Chemotherapy and Autologous Stem Cell Transplant Improve Outcome for Children

Chemotherapy and Autologous Stem Cell Transplant Improve Outcome for Children with Neuroblastoma

Children and adolescents with high-risk neuroblastoma have better outcomes after treatment with high-dose chemotherapy and autologous stem-cell transplant than after oral maintenance chemotherapy, according to the results of a clinical trial published in the journal Lancet Oncology.

Neuroblastoma is a disease in which cancerous cells form in the nerve tissues of the adrenal gland, neck, chest, or spinal cord. Although neuroblastoma is rare, affecting roughly 650 children and adolescents in the United States each year, it is the most common malignancy diagnosed in infants. The severity of neuroblastoma is classified as “high”, “intermediate”, or “low” based on the stage of the tumor, certain other characteristics of the tumor, and the age of the child. High-risk neuroblastoma is more difficult to cure than low- or intermediate-risk neuroblastoma.

Typically, patients diagnosed with neuroblastoma initially undergo surgery plus standard chemotherapy with or without radiation therapy. Following this initial treatment, patients generally receive further therapy to kill any cancer cells that may remain in the body. Maintenance therapy refers to standard doses of chemotherapy given following initial therapy; patients with high-risk neuroblastoma may undergo high-dose therapy with a stem-cell transplant following initial therapy as a more aggressive treatment approach for their disease.

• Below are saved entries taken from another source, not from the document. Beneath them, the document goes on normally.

(** C6.  The directory holds nine backup snapshots, taken at nine distinct
    moments before [now], among files of other names, and the database
    file is there to be copied.  The task adds the snapshot of [now] and
    then deletes three snapshots and keeps seven: every deleted one is
    earlier than every kept one, the new snapshot is kept, the two oldest
    are among the deleted, and the other files are left alone; this holds
    whatever order the file system lists the directory in. *)
Theorem backup_keeps_seven_newest (now : Date) (old : list Date)
    (fs : FileSystem) :
  valid now -> Forall valid old -> NoDup old ->
  Forall (fun d => earlier d now) old ->
  length old = 9%nat ->
  database_exists fs = true ->
  NoDup (backups fs) ->
  List.filter is_backup (backups fs) ≡ₚ backup_name <$> old ->
  (forall l, listing fs l ≡ₚ l) ->
  let (fs', o) := cron_backup now fs in
  o = Returned tt
  /\ length (List.filter is_backup (backups fs')) = 7%nat
  /\ (forall d, d ∈ old ->
        (length (List.filter (fun d' => earlierb d' d) old) < 2)%nat ->
        backup_name d ∉ backups fs')
  /\ (forall f, is_backup f = false -> f ∈ backups fs' <-> f ∈ backups fs)
  /\ exists deleted kept : list Date,
       now :: old ≡ₚ (deleted ++ kept)%list
       /\ length deleted = 3%nat
       /\ length kept = 7%nat
       /\ (forall a b, a ∈ deleted -> b ∈ kept -> earlier a b)
       /\ now ∈ kept
       /\ (forall d, d ∈ deleted -> backup_name d ∉ backups fs')
       /\ List.filter is_backup (backups fs') ≡ₚ backup_name <$> kept.
Proof.
  intros Hnow Hold Hnd Hearlier Hlen Hdb Hdir Hsnap Hlist.
  pose proof (new_backup_fresh now old (backups fs) Hnow Hold Hearlier Hsnap)
    as Hfresh.
  rewrite cron_backup_run by assumption. cbv zeta.
  rewrite bool_decide_eq_false_2 by assumption.
  set (dir2 := (backups fs ++ [backup_name now])%list).
  set (bf := List.filter is_backup (listing fs dir2)).
  assert (bf ≡ₚ backup_name <$> (now :: old)) as Hbf.
  { unfold bf. rewrite (filter_perm _ _ _ (Hlist dir2)). unfold dir2.
    rewrite List.filter_app, Hsnap. cbn [List.filter].
    rewrite is_backup_name. rewrite fmap_cons.
    now rewrite <- Permutation_cons_append. }
  assert (length bf = 10%nat) as Hbflen.
  { rewrite Hbf, length_fmap. cbn. now rewrite Hlen. }
  rewrite Hbflen. cbn [Nat.ltb Nat.leb].
  destruct (sorted_dates bf (now :: old) Hbf) as (sd & Hsorted & Hsd).
  assert (length (js_sort bf) = 10%nat) as Hslen.
  { now rewrite js_sort_perm. }
  rewrite Hslen. change (10 - 7)%nat with 3%nat.
  unfold slice0. rewrite Hsorted, <- fmap_take.
  assert (Forall valid sd) as Hvsd.
  { rewrite <- Hsd. now constructor. }
  assert (NoDup sd) as Hndsd.
  { rewrite <- Hsd. constructor; [|assumption].
    intros Hin. rewrite Forall_forall in Hearlier.
    exact (earlier_irrefl now (Hearlier now Hin)). }
  assert (length sd = 10%nat) as Hsdlen.
  { rewrite <- Hsd. cbn. now rewrite Hlen. }
  pose proof (take_drop 3 sd) as Hsplit.
  set (deleted := take 3 sd) in *. set (kept := drop 3 sd) in *.
  assert (NoDup (deleted ++ kept)%list) as Hnd2 by now rewrite Hsplit.
  apply NoDup_app in Hnd2 as (Hndd & Hdisj & Hndk).
  assert (Forall valid deleted /\ Forall valid kept) as [Hvd Hvk].
  { rewrite <- Hsplit in Hvsd. now apply Forall_app in Hvsd. }
  set (fs2 := mkFS true true dir2 (listing fs)).
  destruct (forEach_unlinkSync (backup_name <$> deleted) fs2)
    as (fs' & Hrun & Hmem & Hndfs').
  { now apply backup_names_NoDup. }
  { intros f Hf. cbn [backups fs2].
    assert (f ∈ backup_name <$> sd) as Hf'.
    { rewrite <- Hsplit, fmap_app. apply elem_of_app. now left. }
    rewrite <- Hsorted, js_sort_perm in Hf'. unfold bf in Hf'.
    apply elem_of_filter_bool in Hf' as [Hf' _].
    now rewrite (Hlist dir2) in Hf'. }
  unfold try_catch. rewrite Hrun.
  assert (forall f, f ∈ List.filter is_backup (backups fs')
                    <-> f ∈ backup_name <$> kept) as Hkept.
  { intros f. rewrite elem_of_filter_bool, Hmem. cbn [backups fs2].
    split.
    - intros [[Hin Hnot] Hb].
      assert (f ∈ backup_name <$> sd) as Hf'.
      { rewrite <- Hsorted, js_sort_perm. unfold bf.
        apply elem_of_filter_bool. split; [|exact Hb].
        now rewrite (Hlist dir2). }
      rewrite <- Hsplit, fmap_app in Hf'.
      apply elem_of_app in Hf' as [?|?]; [contradiction|assumption].
    - intros Hf.
      assert (f ∈ backup_name <$> sd) as Hf'.
      { rewrite <- Hsplit, fmap_app. apply elem_of_app. now right. }
      rewrite <- Hsorted, js_sort_perm in Hf'. unfold bf in Hf'.
      apply elem_of_filter_bool in Hf' as [Hf' Hb].
      rewrite (Hlist dir2) in Hf'. repeat split; auto.
      intros Hdel. apply list_elem_of_fmap in Hf as (b & -> & Hb').
      apply list_elem_of_fmap in Hdel as (a & Hab & Ha').
      rewrite Forall_forall in Hvd, Hvk.
      apply backup_name_inj in Hab; auto. subst b.
      exact (Hdisj a Ha' Hb'). }
  assert (List.filter is_backup (backups fs') ≡ₚ backup_name <$> kept)
    as Hperm.
  { apply NoDup_Permutation; auto.
    - apply NoDup_filter_bool, Hndfs'. cbn [backups fs2]. unfold dir2.
      apply NoDup_app. repeat split; auto.
      + intros x Hx Hx'. apply list_elem_of_singleton in Hx'. now subst x.
      + apply NoDup_singleton.
    - now apply backup_names_NoDup. }
  assert (forall a b, a ∈ deleted -> b ∈ kept -> earlier a b) as Horder.
  { intros a b Ha Hb. rewrite Forall_forall in Hvd, Hvk.
    apply string_le_earlier; auto.
    - intros ->. exact (Hdisj b Ha Hb).
    - apply (js_sort_split bf 3); rewrite Hsorted.
      + rewrite <- fmap_take. now apply list_elem_of_fmap_2.
      + rewrite <- fmap_drop. now apply list_elem_of_fmap_2. }
  assert (length deleted = 3%nat) as Hdl.
  { unfold deleted. rewrite length_take. lia. }
  assert (length kept = 7%nat) as Hkl.
  { unfold kept. rewrite length_drop. lia. }
  assert (forall d, d ∈ sd -> d = now \/ d ∈ old) as Hsdold.
  { intros d Hd. rewrite <- Hsd in Hd. now apply elem_of_cons in Hd. }
  assert (now ∈ kept) as Hnowkept.
  { assert (now ∈ sd) as Hin by (rewrite <- Hsd; left).
    rewrite <- Hsplit in Hin. apply elem_of_app in Hin as [Hin|Hin]; [|exact Hin].
    exfalso. destruct kept as [|b kept'] eqn:Ek; [discriminate|].
    assert (b ∈ b :: kept') as Hb by left.
    pose proof (Horder now b Hin Hb) as Hnb.
    assert (b ∈ sd) as Hbsd.
    { rewrite <- Hsplit. apply elem_of_app. now right. }
    destruct (Hsdold b Hbsd) as [-> |Hbold].
    - exact (earlier_irrefl now Hnb).
    - rewrite Forall_forall in Hearlier, Hold.
      exact (earlier_asym now b Hnow (Hold b Hbold) Hnb (Hearlier b Hbold)). }
  assert (forall d, d ∈ deleted -> backup_name d ∉ backups fs') as Hgone.
  { intros d Hd Hin. apply Hmem in Hin as [_ Hnot]. apply Hnot.
    now apply list_elem_of_fmap_2. }
  split; [reflexivity|]. split; [now rewrite Hperm, length_fmap|].
  split; [|split].
  - intros d Hd Hfew.
    assert (d ∈ sd) as Hdsd by (rewrite <- Hsd; now right).
    rewrite <- Hsplit in Hdsd.
    apply elem_of_app in Hdsd as [Hdel|Hkeep]; [now apply Hgone|].
    exfalso.
    assert (length deleted <= length (List.filter (fun d' => earlierb d' d) old))%nat
      as Hle; [|lia].
    apply submseteq_length, NoDup_submseteq; [assumption|].
    intros a Ha. apply elem_of_filter_bool.
    pose proof (Horder a d Ha Hkeep) as Had.
    split; [|now apply earlierb_earlier].
    assert (a ∈ sd) as Hasd.
    { rewrite <- Hsplit. apply elem_of_app. now left. }
    destruct (Hsdold a Hasd) as [-> |Hin]; [|exact Hin].
    exfalso. exact (Hdisj now Ha Hnowkept).
  - intros f Hf. rewrite Hmem. cbn [backups fs2]. unfold dir2.
    rewrite elem_of_app, list_elem_of_singleton. split.
    + intros [[Hin| ->] _]; [exact Hin|].
      rewrite is_backup_name in Hf. discriminate.
    + intros Hin. split; [now left|].
      intros Hdel. apply list_elem_of_fmap in Hdel as (a & -> & _).
      rewrite is_backup_name in Hf. discriminate.
  - exists deleted, kept. rewrite Hsplit. repeat split; auto.
Qed.

Lemma backup_keeps_seven_newest_witness :
  let (fs', o) := cron_backup sample_now sample_fs in
  o = Returned tt
  /\ length (List.filter is_backup (backups fs')) = 7%nat
  /\ (backup_name (mkDate 2024 1 1 4 0 0 7) ∉ backups fs')
  /\ (backup_name (mkDate 2024 1 2 4 0 0 14) ∉ backups fs')
  /\ ("notes.txt" ∈ backups fs').
Proof.
  assert (valid sample_now) as Hnow by (unfold valid; cbn; lia).
  assert (Forall valid sample_old) as Hold
    by (repeat constructor; cbn; lia).
  assert (NoDup sample_old) as Hnd.
  { apply (NoDup_fmap_1 day). compute_done. }
  assert (Forall (fun d => earlier d sample_now) sample_old) as Hearlier
    by (repeat constructor).
  assert (List.filter is_backup (backups sample_fs)
          ≡ₚ backup_name <$> sample_old) as Hsnap.
  { vm_compute. reflexivity. }
  assert (forall l, listing sample_fs l ≡ₚ l) as Hlist.
  { intros l. cbn. symmetry. apply Permutation_rev. }
  assert (NoDup (backups sample_fs)) as Hdir.
  { compute_done. }
  pose proof (backup_keeps_seven_newest sample_now sample_old sample_fs
                Hnow Hold Hnd Hearlier eq_refl eq_refl Hdir Hsnap Hlist) as H.
  destruct (cron_backup sample_now sample_fs) as [fs' o].
  destruct H as (Ho & Hseven & Holdest & Hother & _).
  split; [exact Ho|]. split; [exact Hseven|]. split; [|split].
  - apply Holdest; [|vm_compute; lia].
    apply list_elem_of_In. vm_compute. tauto.
  - apply Holdest; [|vm_compute; lia].
    apply list_elem_of_In. vm_compute. tauto.
  - apply Hother; [reflexivity|]. left.
Defined.

End BackupRetention.

(** ** Interleaved calls *)

Section confinement.
Variable P : World -> World -> Prop.
Hypothesis P_refl : forall w, P w w.
Hypothesis P_trans : forall w1 w2 w3, P w1 w2 -> P w2 w3 -> P w1 w3.

Lemma confined_bind {A B} (m : Async A) (g : A -> Async B) :
  confined P m -> (forall a, confined P (g a)) -> confined P (m ≫= g).
Proof.
  intros Hm Hg. change (m ≫= g) with (bind m g).
  induction Hm as [[a|e]|f k Hf _ IH|k _ IH]; cbn; try constructor; auto.
Qed.

Lemma confined_try_catch {A} (m : Async A) (h : Error -> Async A) :
  confined P m -> (forall e, confined P (h e)) -> confined P (try_catch m h).
Proof.
  intros Hm Hh.
  induction Hm as [[a|e]|f k Hf _ IH|k _ IH]; cbn; try constructor; auto.
Qed.

Lemma confined_await {A} (m : Async A) : confined P m -> confined P (await m).
Proof.
  intros Hm.
  induction Hm as [o|f k Hf _ IH|k _ IH]; cbn; repeat constructor; auto.
Qed.

Lemma confined_mret {A} (a : A) : confined P (mret a).
Proof. constructor. Qed.

Lemma confined_ask {X} (g : World -> X) : confined P (ask g).
Proof. constructor; [auto|]. intros w. constructor. Qed.

Lemma confined_tell (f : World -> World) :
  (forall w, P w (f w)) -> confined P (tell f).
Proof. intros H. constructor; [auto|]. intros w. constructor. Qed.

Lemma segment_confined (m : Async bool) (w : World) :
  confined P m ->
  P w (fst (segment m w)) /\ confined_promise P (snd (segment m w)).
Proof.
  intros Hm. revert w.
  induction Hm as [o|f k Hf _ IH|k Hk _]; intros w; cbn.
  - split; [apply P_refl|exact I].
  - destruct (IH w (f w)) as [H1 H2]. split; [|exact H2].
    exact (P_trans _ _ _ (Hf w) H1).
  - split; [apply P_refl|exact Hk].
Qed.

While high-dose chemotherapy followed by a stem-cell transplant may be an effective approach for children with high-risk neuroblastoma, there is little information available about the outcome of this treatment. The rationale for using high-dose chemotherapy is that it kills more cancer cells than moderate doses. However, high-dose chemotherapy also results in more side effects, particularly to the blood-producing hematopoietic stem cells. Hematopoietic stem cells are immature blood cells produced in the bone marrow that mature into red blood cells (which carry oxygen to tissues), white blood cells (which fight infection), and platelets (which aid in blood clotting). An autologous stem cell transplant involves the collection of a patient’s own stem cells prior to treatment and re-infusion of the “harvested” stem cells after high-dose chemotherapy to restore depleted blood cell levels.

To compare survival after high-dose chemotherapy and autologous stem cell transplant to survival after oral maintenance chemotherapy (standard doses of chemotherapy), researchers conducted a randomized clinical trial among 295 children and adolescents in Germany and Switzerland with high-risk neuroblastoma. After initial chemotherapy and surgery, half of the children received high-dose chemotherapy (melphalan, etoposide, and carboplatin) and autologous stem-cell transplant, and half of the children received oral maintenance chemotherapy (cyclophosphamide). At the end of three years of follow-up, patients who had received high-dose chemotherapy and autologous stem-cell transplant were more likely to survive without progression or recurrence of their neuroblastoma than patients who had received oral maintenance chemotherapy. There was no significant difference, however, in overall three-year survival. Two patients died from treatment effects during the initial round of chemotherapy, no patients died as a result of oral maintenance chemotherapy, and five patients died as a result of high-dose chemotherapy and stem-cell transplant.

The researchers conclude that in spite of the higher risk of treatment-related death following high-dose chemotherapy and autologous-stem cell transplant, patients with high-risk neuroblastoma who received this treatment survived longer without a worsening of their disease than patients who received oral maintenance chemotherapy. Parents of children who have neuroblastoma may wish to speak with their physician about the participation in a clinical trial further evaluating treatment strategies for this disease. Two sources of information regarding ongoing clinical trials include the National Cancer Institute (www.cancer.gov) and www.cancerconsultants.com.

Reference: Myeloablative megatherapy with autologous stem-cell rescue versus oral maintenance chemotherapy as consolidation treatment in patients with high-risk neuroblastoma: a randomized controlled trial. Lancet Oncology. Early online publication August 11, 2005.